Newsgroups: git.cc.talk.c++
Subject: Re: for_each with a member function
Date: 3 Feb 2000 10:30:16 GMT

Sinth <sinth@shaftnet.org> once said:
>> Did you take 2360 back on quarters?  An understanding of LISP (or some
>> other functional language) will make understanding them much easier.
>> (If you did, I'll see if I can make a short tutorial/example that
>> captures the essence of functors and leverages 2360 knowledge.)
>
>Yep, I had it with Kurt.

Neat.

So as you know, in LISP, you can define functions whose return type is
another function.  For example, you could do something along the lines 
of (I haven't written LISP in years, so pardon me if it's a little off)

   (defun mul-n (n)
      (lambda (x) (* x n)))

where mul-n lets us define a function to multiply by n.  Thus we could
say things like (pardon the side effects)

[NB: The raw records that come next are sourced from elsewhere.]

(* ===== verification/Triggers.v ===== *)
(** * Capture triggers (omni-plugin/src/robotics/data_collection/triggers.rs
      and trigger_impl.rs)

    A trigger looks at the context of the robot and says whether an episode
    starts.  The trait is the class [Trigger], what its implementations promise
    the manager is [TriggerLaws]; the six triggers of the code are the
    constructors of [AnyTrigger].  Triggers are shared ([Arc<dyn Trigger>]) and
    change through shared references, so the manager holds references into a
    heap of triggers.  Times are nanoseconds; scores and signals are binary
    floating-point numbers ([f32], [f64]) and their text is a parameter. *)

From Stdlib Require Import Sorting.Sorted.
From S2P Require Import Prelude RustStr F32 SortBy.

Open Scope string_scope.
Open Scope list_scope.
Open Scope Z_scope.

Abbreviation TriggerId := string (only parsing).
Abbreviation Metadata := (gmap string string) (only parsing).

Inductive TriggerError : Type :=
| NotFound (id : string)
| AlreadyRegistered (id : string)
| InvalidConfig (e : string)
| EvaluationFailed (e : string).

Inductive TriggerType : Type := Teleop | Failure | Anomaly | Periodic | Manual | Custom.

Definition TriggerType_as_str (t : TriggerType) : string :=
  match t with
  | Teleop => "teleop" | Failure => "failure" | Anomaly => "anomaly"
  | Periodic => "periodic" | Manual => "manual" | Custom => "custom"
  end.

Inductive TriggerPriority : Type := Low | Normal | High | Critical.

(** The discriminants, which order the priorities. *)
Definition rank (p : TriggerPriority) : Z :=
  match p with Low => 0 | Normal => 1 | High => 2 | Critical => 3 end.

Record TriggerEvent : Type := {
  trigger_id : TriggerId; trigger_type : TriggerType; timestamp_ns : Z;
  priority : TriggerPriority; reason : string; metadata : Metadata;
  pre_roll_ns : Z; post_roll_ns : Z }.

Definition TriggerEvent_new (id : TriggerId) (ty : TriggerType) (ts : Z) (why : string) : TriggerEvent := {|
  trigger_id := id; trigger_type := ty; timestamp_ns := ts; priority := Normal; reason := why;
  metadata := ∅; pre_roll_ns := 5000000000; post_roll_ns := 5000000000 |}.

Definition with_priority (p : TriggerPriority) (e : TriggerEvent) : TriggerEvent := {|
  trigger_id := trigger_id e; trigger_type := trigger_type e; timestamp_ns := timestamp_ns e;
  priority := p; reason := reason e; metadata := metadata e;
  pre_roll_ns := pre_roll_ns e; post_roll_ns := post_roll_ns e |}.

Definition with_pre_roll (d : Z) (e : TriggerEvent) : TriggerEvent := {|
  trigger_id := trigger_id e; trigger_type := trigger_type e; timestamp_ns := timestamp_ns e;
  priority := priority e; reason := reason e; metadata := metadata e;
  pre_roll_ns := d; post_roll_ns := post_roll_ns e |}.

Definition with_post_roll (d : Z) (e : TriggerEvent) : TriggerEvent := {|
  trigger_id := trigger_id e; trigger_type := trigger_type e; timestamp_ns := timestamp_ns e;
  priority := priority e; reason := reason e; metadata := metadata e;
  pre_roll_ns := pre_roll_ns e; post_roll_ns := d |}.

Definition with_metadata (k v : string) (e : TriggerEvent) : TriggerEvent := {|
  trigger_id := trigger_id e; trigger_type := trigger_type e; timestamp_ns := timestamp_ns e;
  priority := priority e; reason := reason e; metadata := <[k := v]> (metadata e);
  pre_roll_ns := pre_roll_ns e; post_roll_ns := post_roll_ns e |}.

Definition suggested_duration_ns (e : TriggerEvent) : Z :=
  wrap_add u64_max (pre_roll_ns e) (post_roll_ns e).

(** ** The context *)

Record TriggerContext : Type := {
  now_ns : Z; is_teleop_active : bool; anomaly_score : spec_float;
  failure_detected : bool; failure_reason : option string;
  time_since_last_trigger_ns : Z; signals : gmap string spec_float }.

(** [TriggerContext::new]; [Default] is the one at time 0. *)
Definition TriggerContext_new (ts : Z) : TriggerContext := {|
  now_ns := ts; is_teleop_active := false; anomaly_score := S754_zero false;
  failure_detected := false; failure_reason := None;
  time_since_last_trigger_ns := u64_max; signals := ∅ |}.

Definition with_teleop (active : bool) (c : TriggerContext) : TriggerContext := {|
  now_ns := now_ns c; is_teleop_active := active; anomaly_score := anomaly_score c;
  failure_detected := failure_detected c; failure_reason := failure_reason c;
  time_since_last_trigger_ns := time_since_last_trigger_ns c; signals := signals c |}.

(** The number 1 of [f32]. *)
Definition one_f32 : spec_float := S754_finite false 8388608 (-23).

(** [x.clamp(0.0, 1.0)] of [f32]: NaN stays NaN. *)
Definition clamp01 (x : spec_float) : spec_float :=
  let x := if SFltb x (S754_zero false) then S754_zero false else x in
  if SFltb one_f32 x then one_f32 else x.

Definition with_anomaly (score : spec_float) (c : TriggerContext) : TriggerContext := {|
  now_ns := now_ns c; is_teleop_active := is_teleop_active c; anomaly_score := clamp01 score;
  failure_detected := failure_detected c; failure_reason := failure_reason c;
  time_since_last_trigger_ns := time_since_last_trigger_ns c; signals := signals c |}.

Definition with_failure (detected : bool) (why : option string) (c : TriggerContext) : TriggerContext := {|
  now_ns := now_ns c; is_teleop_active := is_teleop_active c; anomaly_score := anomaly_score c;
  failure_detected := detected; failure_reason := why;
  time_since_last_trigger_ns := time_since_last_trigger_ns c; signals := signals c |}.

Definition with_signal (name : string) (v : spec_float) (c : TriggerContext) : TriggerContext := {|
  now_ns := now_ns c; is_teleop_active := is_teleop_active c; anomaly_score := anomaly_score c;
  failure_detected := failure_detected c; failure_reason := failure_reason c;
  time_since_last_trigger_ns := time_since_last_trigger_ns c; signals := <[name := v]> (signals c) |}.

(** ** The trait *)

Class Trigger (T : Type) : Type := {
  id_of : T -> TriggerId;
  type_of : T -> TriggerType;
  priority_of : T -> TriggerPriority;
  evaluate : TriggerContext -> T -> option TriggerEvent * T;
  reset : T -> T;
  is_enabled : T -> bool;
  set_enabled : bool -> T -> T;
  config_metadata : T -> Metadata }.

(** What the manager may rely on: a trigger keeps its name and stays enabled
    while it is evaluated, and its events are its own. *)
Class TriggerLaws (T : Type) `{Trigger T} : Prop := {
  evaluate_keeps c t : id_of (evaluate c t).2 = id_of t /\ is_enabled (evaluate c t).2 = is_enabled t;
  evaluate_own c t e : (evaluate c t).1 = Some e ->
    trigger_id e = id_of t /\ trigger_type e = type_of t /\
    timestamp_ns e = now_ns c /\ priority e = priority_of t;
  reset_keeps t : id_of (reset t) = id_of t;
  set_enabled_keeps b t : id_of (set_enabled b t) = id_of t /\ is_enabled (set_enabled b t) = b }.

(** One trigger evaluated at each context in turn. *)
Fixpoint watch {T} `{Trigger T} (cs : list TriggerContext) (t : T) : list (option TriggerEvent) :=
  match cs with
  | [] => []
  | c :: cs => (evaluate c t).1 :: watch cs (evaluate c t).2
  end.

Fixpoint after {T} `{Trigger T} (cs : list TriggerContext) (t : T) : T :=
  match cs with [] => t | c :: cs => after cs (evaluate c t).2 end.

Definition is_some {A} (o : option A) : bool := match o with Some _ => true | None => false end.

Lemma watch_lookup {T} `{Trigger T} cs (t : T) i :
  watch cs t !! i = (fun c => (evaluate c (after (take i cs) t)).1) <$> cs !! i.
Proof. revert t i. induction cs as [|c cs IH]; intros t [|i]; simpl; [done..|]. apply IH. Qed.
Lemma choose_spec s m vs :
  (forall k e, m !! k = Some e -> episode_id e = k) -> vs ≡ₚ (map_to_list m).*2 ->
  match choose s vs with Some id => chosen s id m | None => m = ∅ end.
Proof.
  intros Hk Hv. assert (Hin : forall e, e ∈ vs -> m !! episode_id e = Some e).
  { intros e He. apply (values_in m vs e Hv) in He as (k & He). by rewrite (Hk k e He). }
  assert (Hval : forall k e, m !! k = Some e -> e ∈ vs) by (intros k e H; apply (values_in m vs e Hv); eauto).
  unfold choose. destruct s; simpl.
  - unfold sorted_by_age. destruct (head (sort_by older vs)) as [e|] eqn:E; simpl.
    + exists e. split; [by apply Hin, (sort_by_head_in older)|]. intros k e' H. apply Z.leb_le.
      by apply (sort_by_head older vs e e' entry_older_refl entry_older_total entry_older_trans E), (Hval k).
    + by apply (values_nil m vs Hv), (sort_by_head_none older).
  - unfold sorted_by_size. destruct (head (sort_by larger vs)) as [e|] eqn:E; simpl.
    + exists e. split; [by apply Hin, (sort_by_head_in larger)|]. intros k e' H. apply Z.leb_le.
      by apply (sort_by_head larger vs e e' larger_refl larger_total larger_trans E), (Hval k).
    + by apply (values_nil m vs Hv), (sort_by_head_none larger).
  - unfold sorted_by_quality. destruct (head (sort_by worse vs)) as [e|] eqn:E; simpl.
    + exists e. split; [by apply Hin, (sort_by_head_in worse)|done].
    + by apply (values_nil m vs Hv), (sort_by_head_none worse).
  - unfold uploaded_episodes, sorted_by_age. destruct (head (sort_by older (List.filter uploaded vs))) as [e|] eqn:E; simpl.
    + pose proof (sort_by_head_in older _ _ E) as He. apply list_elem_of_In, filter_In in He as (He & Hu).
      apply list_elem_of_In in He. exists e. split; [by apply Hin|]. split; [|congruence].
      intros k e' H Hu'. split; [done|]. apply Z.leb_le.
      apply (sort_by_head older _ e e' entry_older_refl entry_older_total entry_older_trans E).
      apply list_elem_of_In, filter_In. split; [|done]. by apply list_elem_of_In, (Hval k).
    + apply sort_by_head_none in E.
      assert (Hno : forall k e', m !! k = Some e' -> uploaded e' = true -> False).
      { intros k e' H Hu. assert (Hf : In e' (List.filter uploaded vs)); [|by rewrite E in Hf].
        apply filter_In. split; [|done]. by apply list_elem_of_In, (Hval k). }
      destruct (head (sort_by older vs)) as [e|] eqn:E'; simpl.
      * exists e. split; [by apply Hin, (sort_by_head_in older)|]. split; [intros k e' H Hu; by destruct (Hno k e' H Hu)|].
        intros _ k e' H. apply Z.leb_le.
        by apply (sort_by_head older vs e e' entry_older_refl entry_older_total entry_older_trans E'), (Hval k).
      * by apply (values_nil m vs Hv), (sort_by_head_none older).
Qed.

(** Under [OldestFirst], what is deleted is no newer than what is kept. *)
Lemma pruned_oldest m m' :
  pruned OldestFirst m m' -> forall k x j y, m !! k = Some x -> m' !! k = None -> m' !! j = Some y ->
  created_at x <= created_at y.
Proof.
  induction 1 as [m|id m m' (e & He & Hc) Hp IH]; intros k x j y Hx Hn Hy; [congruence|].
  destruct (decide (k = id)) as [->|Hne].
  - rewrite He in Hx. injection Hx as <-. apply (Hc j).
    by apply (lookup_weaken _ _ _ _ Hy), (transitivity (pruned_subseteq _ _ _ Hp)), delete_subseteq.
  - apply (IH k x j y); [by rewrite lookup_delete_ne|done|done].
Qed.

(** ** The programs, whatever the system replies *)

(** The map is walked over all its entries, in some order. *)
Definition honest (R : Set) (c : StorageCall R) : R -> Prop :=
  match c in StorageCall R return R -> Prop with
  | Values m => fun r => r ≡ₚ (map_to_list m).*2
  | _ => fun _ => True
  end.

Abbreviation under m s Q := (hoare (fun _ _ => True) honest m s Q) (only parsing).

Abbreviation eps m := (episodes (index m)) (only parsing).
(** [m] takes the state from [s] to [s'], adding [out] to the file. *)
Definition adds {S A} (m : PM S A) (s : S) (r : result PackagerError A) (s' : S) (out : list Z) : Prop :=
  forall file, run_prog bench (m s) file = ((s', r), file ++ out).

Lemma adds_bind {S A B} (m : PM S A) (f : A -> PM S B) s a s1 out1 r s2 out2 :
  adds m s (Ok a) s1 out1 -> adds (f a) s1 r s2 out2 -> adds (m ≫= f) s r s2 (out1 ++ out2).
Proof. intros Hm Hf file. rewrite run_sm_bind, Hm, Hf. by rewrite app_assoc. Qed.
Lemma adds_pure {S A B} (m : PM S A) (f : A -> PM S B) s a s1 r s2 out :
  adds m s (Ok a) s1 [] -> adds (f a) s1 r s2 out -> adds (m ≫= f) s r s2 out.
Proof. intros Hm Hf. exact (adds_bind m f s a s1 [] r s2 out Hm Hf). Qed.
Lemma adds_nothing {S A} (m : PM S A) s r s' :
  (forall file, run_prog bench (m s) file = ((s', r), file)) -> adds m s r s' [].
Proof. intros H file. by rewrite H, app_nil_r. Qed.
Lemma adds_ret {S A} (a : A) (s : S) : adds (mret a) s (Ok a) s [].
Proof. by apply adds_nothing. Qed.

Lemma adds_report {S} cb ph percent samples total stream (s : S) :
  adds (report cb ph percent samples total stream) s (Ok tt) s [].
Proof. destruct cb; by apply adds_nothing. Qed.
Lemma adds_report_every {S} cb ph base i total stream (s : S) :
  adds (report_every cb ph base i total stream) s (Ok tt) s [].
Proof. unfold report_every. destruct (i mod 100 =? 0); [apply adds_report|apply adds_ret]. Qed.

(** The writer inside the packager is the writer. *)
Lemma adds_on_mcap {A} fd (m : SM Mcap.McapCall Mcap.McapWriter Mcap.McapError A) w a w' out :
  Mcap.emits maps counts m w (Ok a) w' out -> adds (on_mcap fd m) w (Ok a) w' out.
Proof.
  intros Hm file. unfold on_mcap. rewrite (run_zoom _ _ _ _ (Mcap.device maps counts)) by (by intros R [] w0).
  cbn [id]. by rewrite Hm.
Qed.

(** *** The channels of the streams *)

Definition has_stream (id : string) (w : Mcap.McapWriter) : Prop :=
  exists ch, Mcap.stream_to_channel (Mcap.registry w) !! id = Some ch /\
    is_Some (Mcap.channels (Mcap.registry w) !! ch) /\ 0 <= ch <= u16_max.
Definition channels_ok (w : Mcap.McapWriter) : Prop := 0 <= Mcap.next_channel_id (Mcap.registry w) <= u16_max.

(** What an operation returns is known without a system. *)
Lemma emits_value {A} (m : SM Mcap.McapCall Mcap.McapWriter Mcap.McapError A) w a w' out (P : A -> Prop) :
  Mcap.emits maps counts m w (Ok a) w' out ->
  hoare (fun _ _ => True) (fun _ _ _ => True) m w (fun _ r => forall a, r = Ok a -> P a) -> P a.
Proof.
  intros Hm Hh. apply (run_hoare (Mcap.device maps counts) m w _ []) in Hh. rewrite (Hm []) in Hh. by apply Hh.
Qed.

Ltac skip := apply hoare_bind; eapply hoare_mono; [apply hoare_any|]; intros ? [?|?] _; [|done].
(** The writer after [bs] full chunks. *)
Definition cloud_after (bs : list (list string)) (rest : list string) : CloudRecordingWriter :=
  set_buffer rest (wrap_add u32_max (chunks_sent c0) (Z.of_nat (length bs))) c0.

Definition cloud_taking (w : Writer) (s : W * list (Call RecCall)) (ls : list string) : Prop :=
  exists bs rest, w = CloudWriter (cloud_after bs rest) /\ sends s.2 = requests c0 bs /\
    concat bs ++ rest = ls /\ Forall full bs /\ Z.of_nat (length rest) < chunk_lines.

Definition cloud_delivered (s : W * list (Call RecCall)) (ls : list string) : Prop :=
  exists bs rest, sends s.2 = requests c0 (bs ++ (match rest with [] => [] | _ => [rest] end)) ++ [finalize_request c0] /\
    concat bs ++ rest = ls /\ Forall full bs /\ Z.of_nat (length rest) < chunk_lines.

Lemma requests_snoc bs b :
  requests c0 (bs ++ [b]) =
  requests c0 bs ++ [chunk_request c0 (wrap_add u32_max (chunks_sent c0) (Z.of_nat (S (length bs)))) b].
Proof. unfold requests. rewrite imap_app. simpl. by rewrite Nat.add_0_r. Qed.

Lemma wrap_add_succ n k : wrap_add u32_max (wrap_add u32_max n k) 1 = wrap_add u32_max n (k + 1).
Proof. unfold wrap_add. rewrite Zplus_mod_idemp_l. f_equal. lia. Qed.

Lemma sends_snoc log R (c : RecCall R) :
  sends (log ++ [existT R c]) = sends log ++ match c with Send r => [r] | _ => [] end.
Proof. unfold sends. rewrite omap_app. f_equal. by destruct c. Qed.

(** One flush: the whole buffer in one request, whatever the reply. *)
Lemma run_flush bs rest s :
  rest <> [] ->
  exists w, run_prog (traced sys) (flush_buffer (cloud_after bs rest)) s =
    ((cloud_after (bs ++ [rest]) [], Ok tt),
     (w, s.2 ++ [existT _ (Send (chunk_request c0 (wrap_add u32_max (chunks_sent c0) (Z.of_nat (S (length bs)))) rest))])).
Proof.
  intros Hr. unfold flush_buffer. sm_unfold. cbn. destruct rest as [|l ls]; [done|]. cbn.
  rewrite wrap_add_succ. unfold traced at 1. replace (Z.of_nat (length bs) + 1) with (Z.of_nat (S (length bs))) by lia.
  match goal with |- context [sys ?R ?c ?w] => destruct (sys R c w) as [r w'] eqn:Hs end. cbn. exists w'.
  unfold cloud_after. rewrite length_app. simpl. by rewrite Nat.add_1_r.
Qed.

   (setq 'double (mul-n 2))
   (setq 'triple (mul-n 3))

to create new functions which we could then call like

   (double 5)    // should return 10

Actually, I think in LISP it wasn't quite that simple (scheme does it
better, IIRC), but that's the gist of it.


You can do a similar trick in C++.  The "problem" is that in C++,
functions can only return "values" like primitives (int) or structs or
objects (class instances).  The "trick" is that you can overload the
function call operator ("operator()") in classes, to create objects that
behave like functions.  As a result, I can create a class Foo so that I
can use its instances as objects, as in

   Foo f;   // declare a foo
   f();     // call it like it's a function

Now, once you can create function-objects which return other
function-objects, you can start doing really clever things like create
infinite data structures.  Here's an example...


Suppose we want to make the infinite list 1, 2, 3, 4, ...  Imagine that
we've a function cons() which takes a data element and puts it on the
front of a list (just as in LISP).  The list is then easy to create:

   Cons count_from( int x ) {
      return cons( x, count_from(x+1) );
   }

The problem is, of course, we have infinite recursion, and we eventually
either run out of memory, or experience the heat death of the universe,
depending on relative space v time issues.  :)


However, what if each Cons cell held not (data, ptr to next cons) but
instead held (data, a function to call to generate the next cons).
Then we're in business.  Imagine a construct called lazy{}, which,
rather than evaluating its argument now, simply returns a function we
can call later to evaluate it.  That is,

   lazy{ 3+4 }

would not return 7, but rather it would return a function which, when
called, would return 7.  (This "function" is non-trivial to write, but
it can be done straightforwardly and reusably.)  Now we can truly create
an infinite list:

   Cons count_from( int x ) {
      return cons( x, lazy{ count_from(x+1) } );
   }

Now if I call count_from(1), I get a single cons cell back.  It's
"first" is 1, and its "rest" is a function.  If I call that function, it
will evaluate count_from(2), which will return a cons cell whose "first"
is 2, and whose "rest" is yet another function... which I can call
if/when I need it.


This seems like a nice/clever thing--making so-called "infinite" data
structures--but do they have practical value?  Yes!  Here's an example
where an infinite list lets us solve a problem easily and efficiently.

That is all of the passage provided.